● **Assignment**
When you reach the line that has "Variable env : Oracle." in the material below, reproduce it and each line after it exactly, through the last one.

● **Task inputs**
(** Command-line arguments. *)
Record Args := mkArgs {
  data_path : string;
  rows : Z;
  blocksize : string
}.

Definition default_args : Args :=
  mkArgs "data/large_dataset.csv" 1000000 "128MB".

(** ** The program *)

Section Program.

Variable env : Oracle.

(** [time.time()]. *)
Definition time_time : M Qc :=
  fun w =>
    (mkWorld (fs w) (S (clock_reads w)) (rss_reads w) (rng_draws w) (stdout w),
     Ok (wall_clock env (clock_reads w))).

(** [psutil.Process(os.getpid()).memory_info().rss]. *)
Definition memory_info_rss : M N :=
  fun w =>
    (mkWorld (fs w) (clock_reads w) (S (rss_reads w)) (rng_draws w) (stdout w),
     Ok (rss_bytes env (rss_reads w))).

(** One step of the random generator. *)
Definition next_draw : M nat :=
  fun w =>
    (mkWorld (fs w) (clock_reads w) (rss_reads w) (S (rng_draws w)) (stdout w),
     Ok (rng_draws w)).

Definition print (p : printed) : M unit :=
  modify (fun w =>
    mkWorld (fs w) (clock_reads w) (rss_reads w) (rng_draws w) (stdout w ++ [p])).

(** An array of [n] samples. *)
Fixpoint sample {A} (n : nat) (one : M A) : M (list A) :=
  match n with
  | O => ret []
  | S n' => x <- one ;; xs <- sample n' one ;; ret (x :: xs)
  end.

● **Expected output**
Variable env : Oracle.

(** [time.time()]. *)
Definition time_time : M Qc :=
  fun w =>
    (mkWorld (fs w) (S (clock_reads w)) (rss_reads w) (rng_draws w) (stdout w),
     Ok (wall_clock env (clock_reads w))).

(** [psutil.Process(os.getpid()).memory_info().rss]. *)
Definition memory_info_rss : M N :=
  fun w =>
    (mkWorld (fs w) (clock_reads w) (S (rss_reads w)) (rng_draws w) (stdout w),
     Ok (rss_bytes env (rss_reads w))).

(** One step of the random generator. *)
Definition next_draw : M nat :=
  fun w =>
    (mkWorld (fs w) (clock_reads w) (rss_reads w) (S (rng_draws w)) (stdout w),
     Ok (rng_draws w)).

Definition print (p : printed) : M unit :=
  modify (fun w =>
    mkWorld (fs w) (clock_reads w) (rss_reads w) (rng_draws w) (stdout w ++ [p])).

(** An array of [n] samples. *)
Fixpoint sample {A} (n : nat) (one : M A) : M (list A) :=
  match n with
  | O => ret []
  | S n' => x <- one ;; xs <- sample n' one ;; ret (x :: xs)
  end.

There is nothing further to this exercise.